Rio de Janeiro - Já dividi esse espaço aqui, no jornal “O Dia”, com grandes jornalistas. Entre eles, Jaguar, Luís Pimentel e Aldir Blanc.
Sim, ele mesmo, Aldir Blanc, o poeta, músico e compositor de muitas das mais belas canções da MPB.
Não vou falar aqui do autor de “Kid Cavaquinho”, “Dois pra lá dois pra cá” e “O Bêbado e o Equilibrista”, pois sei que o compositor dispensa apresentações.
Vou falar do Proust de Vila Isabel - epiteto que Aldir recebeu do Jaguar, nos anos 70, graças a sua habilidades com as palavras - jornalista, escritor e cronista dos mais respeitados da crônica brasileira.
Nascido no Estácio, na rua Pedreira, aos três anos mudou-se para Vila Isabel e depois para o bairro da Muda, na Tijuca, Rio de Janeiro.
Aldir era médico psiquiatra. Um dia, deu um pé na bunda de Freud, Jung e Lacan e mergulhou no mundo da boemia, da prosa e da poesia.
Melhor para nós.
Publicou vários livros, entre os quais "Rua dos Artistas e Arredores", 1978; "Porta de tinturaria", 1981; "Brasil passado a sujo", 1993; "Vila Isabel - Inventário de infância", 1996 e "Um cara bacana na 19ª", 1996), entre outros.
Alguns foram relançados pela Mórula - com primorosas capas desenhadas pelo cartunista Allan Sieber - recentemente, quando Aldir fez 70 anos.
Aldir é culto. Leitor compulsivo, lê mais do que houve música. Lê e guarda tudo. Escreveu crônicas para os jornais “Pasquim”, “O Dia”, "O Estado de São Paulo" e “O Globo”, “Jornal do Brasil” e revista “Bundas”.
Num depoimento para o jornal “O Globo”, como parte das comemorações dos seus 70 anos, respondendo a neta Milena, ele disse: Uma vez, como psiquiatra, fui a um congresso e um senhor defendeu que não se podia fazer medicina, e especificamente psiquiatria, sem cultura. Ele foi vaiado. Quando acabou, fui dar um abraço nele. Acho que isso é rigorosamente verdadeiro. Quanto mais culto for o médico, melhor ele será”.
O cronista que parecia escrever crônicas com tanta facilidade, tinha enorme dificuldade para escrever um romance longo. Até tentou.

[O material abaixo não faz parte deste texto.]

(* ===== verification/Identity.v ===== *)
(** * Identities, generations, epochs, limits and quantities
    (src/include/naf/core/limits.hpp, identity.hpp, text.hpp and
    src/include/naf/model/quantity.hpp)

    The source gives every identity kind a distinct tag type; the tags have no
    run-time content, so an identity here is its 64-bit value and the kinds are
    abbreviations. *)

From S2P Require Import Prelude Checked.
Local Open Scope N_scope.
Local Open Scope naf_scope.

Abbreviation AdmissionRequestId := N (only parsing).
Abbreviation AdmissionDecisionId := N (only parsing).
Abbreviation DemandId := N (only parsing).
Abbreviation ResourceId := N (only parsing).
Abbreviation PathId := N (only parsing).
Abbreviation CapacitySnapshotId := N (only parsing).
Abbreviation ReservationSnapshotId := N (only parsing).
Abbreviation ReservationId := N (only parsing).
Abbreviation QoSClassId := N (only parsing).
Abbreviation PriorityClassId := N (only parsing).
Abbreviation PolicyId := N (only parsing).
Abbreviation PublisherId := N (only parsing).
Abbreviation BootId := N (only parsing).
Abbreviation SessionNonce := N (only parsing).
Abbreviation AttemptId := N (only parsing).
Abbreviation FairnessGroupId := N (only parsing).
Abbreviation AuditSequence := N (only parsing).
Abbreviation TenantId := N (only parsing).
Abbreviation TraceId := N (only parsing).
Abbreviation Generation := N (only parsing).
Abbreviation FabricEpoch := N (only parsing).
Abbreviation CoordinatorIncarnation := N (only parsing).
Abbreviation Rate := N (only parsing).
Abbreviation Latency := N (only parsing).
Abbreviation Duration := N (only parsing).

(** ** limits.hpp *)

Definition max_resources : N := 4096.
Definition max_resource_bindings : N := 1024.
Definition max_path_candidates : N := 256.
Definition max_path_resources : N := 512.
Definition max_paths : N := 4096.
Definition max_obligations : N := 16384.
Definition max_qos_classes : N := 256.
Definition max_priority_classes : N := 64.
Definition max_allowed_classes : N := 256.
Definition max_reservation_refs : N := 64.
Definition max_explanation_constraints_limit : N := 48.
Definition max_explanation_bytes_limit : N := 8192.
Definition max_effective_resources_limit : N := 64.
Definition max_authority_refs : N := 320.
Definition max_ledger_entries : N := 65536.
Definition max_attempt_records : N := 65536.
Definition max_decision_records : N := 65536.
Definition max_session_records : N := 1024.
Definition max_string_bytes : N := 96.
Definition max_detail_bytes : N := 192.
Definition max_journal_payload : N := 65536.
Definition max_journal_records : N := 1048576.
Definition journal_compact_at_records : N := 16384.
Definition unknown_generation : N := 0.
Definition max_generation : N := u64_max.
Definition unknown_epoch : N := 0.
Definition first_epoch : N := 1.

(** [size()] of a container, as the [std::size_t] the code compares. *)
Definition sizeN {A} (l : list A) : N := N.of_nat (length l).

(** ** StrongId, Generation, FabricEpoch *)

Definition is_unknown (id : N) : bool := id =? 0.
Definition is_known (id : N) : bool := negb (id =? 0).

Definition gen_is_unknown (g : Generation) : bool := g =? unknown_generation.
Definition gen_is_max (g : Generation) : bool := g =? max_generation.
Definition gen_well_formed (g : Generation) : bool :=
  negb (g =? unknown_generation) && negb (g =? max_generation).
Definition gen_unknown : Generation := unknown_generation.
Definition gen_first : Generation := 1.
(** [advance]: the new value and whether it moved. *)
Definition gen_advance (g : Generation) : bool * Generation :=
  if g =? max_generation then (false, g) else (true, g +w 1).
Definition gen_next (g : Generation) : Generation :=
  if g =? max_generation then max_generation else g +w 1.

Definition epoch_is_none (e : FabricEpoch) : bool := e =? unknown_epoch.
Definition epoch_well_formed (e : FabricEpoch) : bool := negb (e =? unknown_epoch).
Definition epoch_advance (e : FabricEpoch) : bool * FabricEpoch :=
  if e =? max_generation then (false, e) else (true, e +w 1).

Inductive OriginKind := InProcess | Claimant | Operator | Recovery | Replay_.
#[export] Instance OriginKind_eq_dec : EqDecision OriginKind.
Proof. solve_decision. Defined.

Definition OriginKind_to_N (k : OriginKind) : N :=
  match k with InProcess => 0 | Claimant => 1 | Operator => 2 | Recovery => 3 | Replay_ => 4 end.

Record Provenance := mkProvenance {
  prov_publisher : PublisherId;
  prov_boot : BootId;
  prov_incarnation : CoordinatorIncarnation;
  prov_epoch : FabricEpoch;
  prov_attempt : AttemptId;
  prov_trace : TraceId;
  prov_sequence : N;
  prov_origin : OriginKind;
}.

(** ** Quantities *)

Definition saturating_add (a b : N) : N := sat_add a b.
Definition saturating_sub (a b : N) : N := sat_sub a b.
Definition permille (q parts : N) : N := sat_mul_div_floor q parts 1000.
Definition clamped_to (q upper : N) : N := if q <? upper then q else upper.
Definition floored_at (q lower : N) : N := if lower <? q then q else lower.

Record RateBounds := mkRateBounds { minimum : Rate; desired : Rate; maximum : Rate }.

Definition is_coherent (r : RateBounds) : bool :=
  negb (maximum r =? 0) && (minimum r <=? desired r) && (desired r <=? maximum r).
Definition is_degenerate (r : RateBounds) : bool := maximum r =? 0.

(** ** Decimal rendering (src/src/core/text.hpp)

    The do-while loop collects the digits least significant first, at most 20
    of them, and the second loop appends them in reverse. *)

Definition digit (n : N) : ascii := ascii_of_N (48 + n).

Fixpoint digit_loop (room : nat) (value : N) : list ascii :=
  match room with
  | O => []
  | S room' =>
      digit (value mod 10) ::
      (let value' := value / 10 in
       if negb (value' =? 0) then digit_loop room' value' else [])
  end.

Fixpoint append_chars (out : string) (cs : list ascii) : string :=
  match cs with
  | [] => out
  | c :: cs' => append_chars (out +:+ String c EmptyString) cs'
  end.

Definition append_u64 (out : string) (value : N) : string :=
  append_chars out (rev (digit_loop 20 value)).

(** [std::to_string] of an unsigned value: the same decimal text. *)
Definition std_to_string (value : N) : string := append_u64 "" value.

(** ** Lemmas *)

Lemma gen_well_formed_spec (g : Generation) :
  gen_well_formed g = true <-> g <> 0 /\ g <> u64_max.
Proof.
  unfold gen_well_formed, unknown_generation, max_generation.
  rewrite andb_true_iff, !negb_true_iff, !N.eqb_neq. done.
Qed.

Lemma is_unknown_false (x : N) : is_unknown x = false <-> x <> 0.
Proof. unfold is_unknown. apply N.eqb_neq. Qed.

Lemma clamped_to_min (q upper : N) : clamped_to q upper = N.min q upper.
Proof. unfold clamped_to. destruct (N.ltb_spec q upper); lia. Qed.

Lemma is_coherent_spec (r : RateBounds) :
  is_coherent r = true <-> maximum r <> 0 /\ minimum r <= desired r <= maximum r.
Proof.
  unfold is_coherent. rewrite !andb_true_iff, negb_true_iff, N.eqb_neq, !N.leb_le. naive_solver.
Qed.

Lemma permille_le (q parts : N) : u64 q -> parts <= 1000 -> permille q parts <= q.
Proof. intros. apply sat_mul_div_floor_le; try done. unfold u64, two64. lia. Qed.

(** The value a least-significant-first digit string denotes. *)
Fixpoint digits_value (cs : list ascii) : N :=
  match cs with
  | [] => 0
  | c :: cs' => (N_of_ascii c - 48) + 10 * digits_value cs'
  end.

Lemma digit_value (n : N) : n < 10 -> N_of_ascii (digit n) - 48 = n.
Proof. intros. unfold digit. rewrite N_ascii_embedding by lia. lia. Qed.

Lemma digit_loop_value (room : nat) (value : N) :
  value < 10 ^ N.of_nat room -> digits_value (digit_loop room value) = value.
Proof.
  revert value. induction room as [|room IH]; intros value Hv.
  - cbn in *. lia.
  - cbn [digit_loop digits_value]. rewrite digit_value by (by apply N.mod_lt).
    pose proof (N.div_mod value 10 ltac:(done)).
    destruct (N.eqb_spec (value / 10) 0) as [Hz|Hz]; cbn [negb digits_value]; [lia|].
    rewrite IH; [lia|]. apply N.Div0.div_lt_upper_bound.
    replace (N.of_nat (S room)) with (N.succ (N.of_nat room)) in Hv by lia.
    by rewrite N.pow_succ_r' in Hv.
Qed.

Lemma list_ascii_app (s t : string) :
  String.list_ascii_of_string (s +:+ t) =
  String.list_ascii_of_string s ++ String.list_ascii_of_string t.
Proof. induction s as [|c s IH]; [done|].
  change (String c s +:+ t) with (String c (s +:+ t)). cbn. by rewrite IH.
Qed.

Lemma append_chars_list (cs : list ascii) (out : string) :
  String.list_ascii_of_string (append_chars out cs) = String.list_ascii_of_string out ++ cs.
Proof.
  revert out. induction cs as [|c cs IH]; intros out; cbn [append_chars].
  - by rewrite app_nil_r.
  - by rewrite IH, list_ascii_app, <- app_assoc.
Qed.

(** [append_u64] renders every 64-bit word completely: the 20-character
    digit buffer is never too small, the appended text denotes exactly the value,
    and what was already in the output is kept in front of it. *)
Theorem append_u64_decimal (out : string) (value : N) (Hv : u64 value) :
  exists cs, String.list_ascii_of_string (append_u64 out value) = String.list_ascii_of_string out ++ cs /\
             (length cs <= 20)%nat /\ digits_value (rev cs) = value.
Proof.
  exists (rev (digit_loop 20 value)). unfold append_u64. rewrite append_chars_list, rev_involutive.
  split_and!; [done| |].
  - rewrite length_rev. generalize 20%nat. intros n. revert value Hv.
    induction n as [|n IH]; intros; cbn; [lia|]. destruct (negb _); cbn; [|lia].
    enough (length (digit_loop n (value / 10)) <= n)%nat by lia. apply IH.
    unfold u64 in *. pose proof (N.Div0.div_le_upper_bound value 10 value). lia.
  - apply digit_loop_value. unfold u64, two64 in Hv. cbn. lia.
Qed.

Lemma append_u64_decimal_witness :
  u64 18446744073709551615 /\
  exists cs, String.list_ascii_of_string (append_u64 "id=" 18446744073709551615) =
             String.list_ascii_of_string "id=" ++ cs /\ digits_value (rev cs) = 18446744073709551615.
Proof.
  split; [done|].
  destruct (append_u64_decimal "id=" 18446744073709551615 eq_refl) as (cs & H1 & _ & H2).
  by exists cs.
Defined.


Definition validate_reservations (snapshot : ReservationSnapshot) : Expected unit :=
  refuse_if (is_unknown (rs_snapshot snapshot)) (malformed "reservation snapshot id is unknown") ;;
  check_generation (rs_generation snapshot) "reservation snapshot" ;;
  check_epoch (rs_epoch snapshot) "reservation snapshot" ;;
  refuse_if (max_obligations <? sizeN (rs_obligations snapshot))
    (oversized "reservation snapshot has too many obligations") ;;
  check_obligations None ∅ (rs_obligations snapshot).

Fixpoint check_traversal (previous : option N) (l : list ResourceId) : Expected unit :=
  match l with
  | [] => Val tt
  | resource :: l' =>
      refuse_if (is_unknown resource)
        (malformed "path traversal set has an unknown resource id") ;;
      refuse_if (not_increasing previous resource)
        (malformed "path traversal set is not strictly increasing") ;;
      check_traversal (Some resource) l'
  end.

Fixpoint check_paths (previous : option N) (l : list PathAdmissionFact) : Expected unit :=
  match l with
  | [] => Val tt
  | fact :: l' =>
      refuse_if (is_unknown (pf_path fact))
        (malformed "path catalog entry has an unknown path id") ;;
      refuse_if (not_increasing previous (pf_path fact))
        (malformed "path catalog paths are not strictly increasing") ;;
      check_generation (pf_path_authority_generation fact) "path" ;;
      refuse_if (max_path_resources <? sizeN (pf_resources fact))
        (oversized "path traversal set is too large") ;;
      check_traversal None (pf_resources fact) ;;
      check_paths (Some (pf_path fact)) l'
  end.

Definition validate_paths (catalog : PathCatalog) : Expected unit :=
  check_generation (pc_path_authority_generation catalog) "path authority" ;;
  check_epoch (pc_epoch catalog) "path authority" ;;
  refuse_if (max_paths <? sizeN (pc_paths catalog)) (oversized "path catalog has too many paths") ;;
  check_paths None (pc_paths catalog).

Fixpoint check_qos_classes (previous : option N) (l : list QoSClassFact) : Expected unit :=
  match l with
  | [] => Val tt
  | fact :: l' =>
      refuse_if (is_unknown (qf_qos fact))
        (malformed "qos catalog entry has an unknown class id") ;;
      refuse_if (not_increasing previous (qf_qos fact))
        (malformed "qos catalog classes are not strictly increasing") ;;
      check_generation (qf_generation fact) "qos class" ;;
      refuse_if (qf_maximum_rate fact <? qf_minimum_rate fact)
        (malformed "qos class minimum rate exceeds maximum rate") ;;
      refuse_if (qf_maximum_rate fact =? 0) (malformed "qos class maximum rate is zero") ;;
      check_qos_classes (Some (qf_qos fact)) l'
  end.

Definition validate_qos (catalog : QoSClassCatalog) : Expected unit :=
  check_generation (qc_generation catalog) "qos catalog" ;;
  check_epoch (qc_epoch catalog) "qos catalog" ;;
  refuse_if (max_qos_classes <? sizeN (qc_classes catalog)) (oversized "qos catalog is too large") ;;
  check_qos_classes None (qc_classes catalog).

Fixpoint check_priority_classes (previous : option N) (ranks : gmap N N)
    (l : list PriorityClassFact) : Expected unit :=
  match l with
  | [] => Val tt
  | fact :: l' =>
      refuse_if (is_unknown (prf_priority fact))
        (malformed "priority catalog entry has an unknown class id") ;;
      refuse_if (not_increasing previous (prf_priority fact))
        (malformed "priority catalog classes are not strictly increasing") ;;
      check_generation (prf_generation fact) "priority class" ;;
      refuse_if (bool_decide (is_Some (ranks !! prf_rank fact)))
        (malformed ("priority catalog has duplicate rank " +:+ std_to_string (prf_rank fact))) ;;
      check_priority_classes (Some (prf_priority fact))
        (<[prf_rank fact := prf_priority fact]> ranks) l'
  end.

Definition validate_priorities (catalog : PriorityClassCatalog) : Expected unit :=
  check_generation (prc_generation catalog) "priority catalog" ;;
  check_epoch (prc_epoch catalog) "priority catalog" ;;
  refuse_if (max_priority_classes <? sizeN (prc_classes catalog))
    (oversized "priority catalog is too large") ;;
  check_priority_classes None ∅ (prc_classes catalog).

(** ** Well-formed snapshots *)

Definition gen_ok (g : Generation) : Prop := g <> 0 /\ g <> u64_max.
Definition increasing (l : list N) : Prop := Sorted N.lt l.

Definition capacity_entry_ok (e : ResourceCapacity) : Prop :=
  rc_resource e <> 0 /\ gen_ok (rc_generation e) /\
  match rc_evidence e with
  | EvidenceUnknown => rc_usable e = 0 /\ rc_mandatory_headroom e = 0
  | EvidenceKnown => rc_mandatory_headroom e <= rc_usable e
  end.

Record capacity_wf (s : CapacitySnapshot) : Prop := {
  cwf_id : cs_snapshot s <> 0;
  cwf_generation : gen_ok (cs_generation s);
  cwf_epoch : cs_epoch s <> 0;
  cwf_size : sizeN (cs_resources s) <= max_resources;
  cwf_entries : Forall capacity_entry_ok (cs_resources s);
  cwf_sorted : increasing (rc_resource <$> cs_resources s);
}.

Definition obligation_ok (o : ProtectedObligation) : Prop :=
  po_reservation o <> 0 /\ po_resource o <> 0 /\ gen_ok (po_reservation_generation o).

(** Strict (resource, reservation) order. *)
Definition obligation_lt (a b : N * N) : Prop := a.1 < b.1 \/ (a.1 = b.1 /\ a.2 < b.2).
Definition obligation_key (o : ProtectedObligation) : N * N := (po_resource o, po_reservation o).

Definition on_resource (r : ResourceId) (l : list ProtectedObligation) : list ProtectedObligation :=
  filter (fun o => po_resource o = r) l.
(** The exact total of the obligations on a resource. *)
Definition obligation_sum (r : ResourceId) (l : list ProtectedObligation) : N :=
  sumN (po_reserved <$> on_resource r l).

Record reservations_wf (s : ReservationSnapshot) : Prop := {
  rwf_id : rs_snapshot s <> 0;
  rwf_generation : gen_ok (rs_generation s);
  rwf_epoch : rs_epoch s <> 0;
  rwf_size : sizeN (rs_obligations s) <= max_obligations;
  rwf_entries : Forall obligation_ok (rs_obligations s);
  rwf_sorted : Sorted obligation_lt (obligation_key <$> rs_obligations s);
  rwf_sums : forall r, obligation_sum r (rs_obligations s) < two64;
}.

Definition path_fact_ok (f : PathAdmissionFact) : Prop :=
  pf_path f <> 0 /\ gen_ok (pf_path_authority_generation f) /\
  sizeN (pf_resources f) <= max_path_resources /\
  Forall (fun r => r <> 0) (pf_resources f) /\ increasing (pf_resources f).

Record paths_wf (c : PathCatalog) : Prop := {
  pwf_generation : gen_ok (pc_path_authority_generation c);
  pwf_epoch : pc_epoch c <> 0;
  pwf_size : sizeN (pc_paths c) <= max_paths;
  pwf_entries : Forall path_fact_ok (pc_paths c);
  pwf_sorted : increasing (pf_path <$> pc_paths c);
}.

Definition qos_fact_ok (f : QoSClassFact) : Prop :=
  qf_qos f <> 0 /\ gen_ok (qf_generation f) /\
  qf_minimum_rate f <= qf_maximum_rate f /\ qf_maximum_rate f <> 0.

Record qos_wf (c : QoSClassCatalog) : Prop := {
  qwf_generation : gen_ok (qc_generation c);
  qwf_epoch : qc_epoch c <> 0;
  qwf_size : sizeN (qc_classes c) <= max_qos_classes;
  qwf_entries : Forall qos_fact_ok (qc_classes c);
  qwf_sorted : increasing (qf_qos <$> qc_classes c);
}.

Definition priority_fact_ok (f : PriorityClassFact) : Prop :=
  prf_priority f <> 0 /\ gen_ok (prf_generation f).

Record priorities_wf (c : PriorityClassCatalog) : Prop := {
  prwf_generation : gen_ok (prc_generation c);
  prwf_epoch : prc_epoch c <> 0;
  prwf_size : sizeN (prc_classes c) <= max_priority_classes;
  prwf_entries : Forall priority_fact_ok (prc_classes c);
  prwf_sorted : increasing (prf_priority <$> prc_classes c);
  prwf_ranks : NoDup (prf_rank <$> prc_classes c);
}.

(** ** The guards *)

Lemma check_generation_seq {A} (g : N) (w : string) (k : Expected A) (a : A) :
  (check_generation g w ;; k) = Val a <-> gen_ok g /\ k = Val a.
Proof.
  unfold check_generation, malformed. rewrite refuse_seq.
  by rewrite negb_false_iff, gen_well_formed_spec.
Qed.

Lemma check_epoch_seq {A} (e : N) (w : string) (k : Expected A) (a : A) :
  (check_epoch e w ;; k) = Val a <-> e <> 0 /\ k = Val a.
Proof.
  unfold check_epoch, malformed, epoch_well_formed, unknown_epoch.
  by rewrite refuse_seq, negb_involutive, N.eqb_neq.
Qed.

Definition sorted_from (previous : option N) (l : list N) : Prop :=
  increasing (option_list previous ++ l).

Lemma sorted_from_cons (previous : option N) (x : N) (l : list N) :
  sorted_from previous (x :: l) <-> not_increasing previous x = false /\ sorted_from (Some x) l.
Proof.
  unfold sorted_from, increasing. destruct previous as [p|]; cbn.
  - rewrite N.leb_gt. split.
    + intros H. apply Sorted_inv in H as [H1 H2]. apply HdRel_inv in H2. done.
    + intros [H1 H2]. constructor; [done|by constructor].
  - naive_solver.
Qed.

Lemma sorted_from_nil (previous : option N) : sorted_from previous [] <-> True.
Proof. unfold sorted_from, increasing. destruct previous; cbn; split; auto using Sorted. Qed.

Lemma increasing_strongly (l : list N) : increasing l -> StronglySorted N.lt l.
Proof. apply Sorted_StronglySorted. intros x y z. apply N.lt_trans. Qed.

Lemma increasing_NoDup (l : list N) : increasing l -> NoDup l.
Proof.
  intros H%increasing_strongly. induction H as [|x l Hs IH Hx]; constructor; [|done].
  intros Hin. rewrite Forall_forall in Hx. specialize (Hx x Hin). lia.
Qed.

Ltac guards :=
  unfold malformed, oversized, error;
  repeat first
    [ rewrite refuse_seq | rewrite check_generation_seq | rewrite check_epoch_seq
    | rewrite is_unknown_false | rewrite N.ltb_ge | rewrite N.eqb_neq | rewrite N.leb_gt ].

(** ** The loops accept exactly the well-formed lists *)

Lemma check_capacity_entries_spec (l : list ResourceCapacity) (previous : option N) :
  check_capacity_entries previous l = Val tt <->
  Forall capacity_entry_ok l /\ sorted_from previous (rc_resource <$> l).
Proof.
  revert previous. induction l as [|e l IH]; intros previous; cbn [check_capacity_entries fmap list_fmap].
  - rewrite sorted_from_nil, Forall_nil. naive_solver.
  - guards. rewrite Forall_cons, sorted_from_cons. unfold capacity_entry_ok.
    destruct (rc_evidence e); guards; rewrite IH.
    + rewrite orb_false_iff, !negb_false_iff, !N.eqb_eq. naive_solver.
    + naive_solver.
Qed.

Lemma validate_capacity_spec (s : CapacitySnapshot) :
  validate_capacity s = Val tt <-> capacity_wf s.
Proof.
  unfold validate_capacity. guards. rewrite check_capacity_entries_spec.
  split; [intros (?&?&?&?&?&?); by constructor|by intros []].
Qed.

(** The latches of a scan that has not overflowed: each holds the exact sum so far. *)
Definition latches_exact (m : gmap N SumLatch) (base : N -> N) : Prop :=
  forall r, default SumLatch_new (m !! r) = mkSumLatch (base r) false /\ u64 (base r).
(* ===== verification/Ledger.v ===== *)
(** * The admitted-load ledger
    (src/include/naf/engine/ledger.hpp, src/src/engine/ledger.cpp)

    Per-resource totals of admitted load with the per-decision entries they are
    made of.  The mutating methods run in the state and error monad: a totals map
    changed before an early return stays changed. *)

From S2P Require Import Prelude Checked Identity.
Local Open Scope N_scope.
Local Open Scope naf_scope.

Record LedgerEntry := mkLedgerEntry {
  le_decision : AdmissionDecisionId;
  le_demand : DemandId;
  le_resource : ResourceId;
  le_amount : Rate;
  le_path : PathId;
  le_epoch : FabricEpoch;
  le_bound_capacity_generation : Generation;
  le_requires_revalidation : bool;
}.
#[export] Instance eta_LedgerEntry : Eta LedgerEntry := fun e =>
  mkLedgerEntry (le_decision e) (le_demand e) (le_resource e) (le_amount e) (le_path e)
    (le_epoch e) (le_bound_capacity_generation e) (le_requires_revalidation e).
#[export] Instance LedgerEntry_eq_dec : EqDecision LedgerEntry.
Proof. solve_decision. Defined.

Record AdmittedLoadLedger := mkLedger {
  lg_totals : gmap N Rate;
  lg_path_totals : gmap N Rate;
  lg_by_decision : gmap N (list LedgerEntry);
  lg_entry_count : N;
}.
#[export] Instance eta_Ledger : Eta AdmittedLoadLedger := fun l =>
  mkLedger (lg_totals l) (lg_path_totals l) (lg_by_decision l) (lg_entry_count l).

Em 1998, a convite da editora Luciana Villas Boas chegou a escrever várias páginas de um romance policial passado na Muda, mas o projeto não foi adiante.
“De vez em quando, releio, reescrevo. Tem trechos muito bons, mas aí entra a falta de confiança para um projeto de maior amplitude. Eu leio e penso “tem um livro aqui”, mas a coisa não desencana. Sempre fui meio reticente, acho que tenho o que Ivan Lessa chamava de “fôlego curto”. Meu negócio é letra, crônica. Sofro muito com textos longos”, disse.
Outro projeto que ficou pelo caminho, foi um roteiro para o cinema. Aldir começou a escrever um argumento para uma ideia do cineasta mineiro Schubert Magalhães: era a história de um sujeito que controlava o correio da cidade mineira de Mariana e, a partir daí, manipulava as cartas e ia atrás das mulheres da cidade para estuprar e matar. Fizeram um trabalho muito bom mas Shubert teve que voltar para Minas e lá morreu do coração. O roteiro nunca foi terminado.
Dorival Caymmi dizia que “todo mundo é carioca, mas Aldir Blanc é carioca mesmo”. Carioca, salgueirense e vascaíno. Aldir era frequentador assíduo dos blocos carnavalescos “Simpatia é quase amor” - batizado por ele - e “Nem Muda Nem Sai de Cima”.
Outra paixão do cronista era o “Bar da Maria”, perto da sua casa, na Muda e o "Bip-Bip", em Copacabana, reduto da boa MPB, comandado pelo saudoso amigo Alfredinho.
Hoje, Aldir não bebe mais. Desde que descobriu que era diabético, em 2010, parou com a bebida.
“Devo confessar que sinto uma falta danada da cerveja e do meu “mordomo”, o ilustre Sir Jack Daniel´s. Infelizmente, beber dá uma puta taquicardia. Não é mais a mesma coisa. Paciência” , disse.
Pior para a bebida, que se viu privada da companhia do genial Aldir.
*Aldir Blanc morreu no dia 4 de maio, de 2020, aos 73 anos. Com infecção generalizada em decorrência do novo Coronavírus.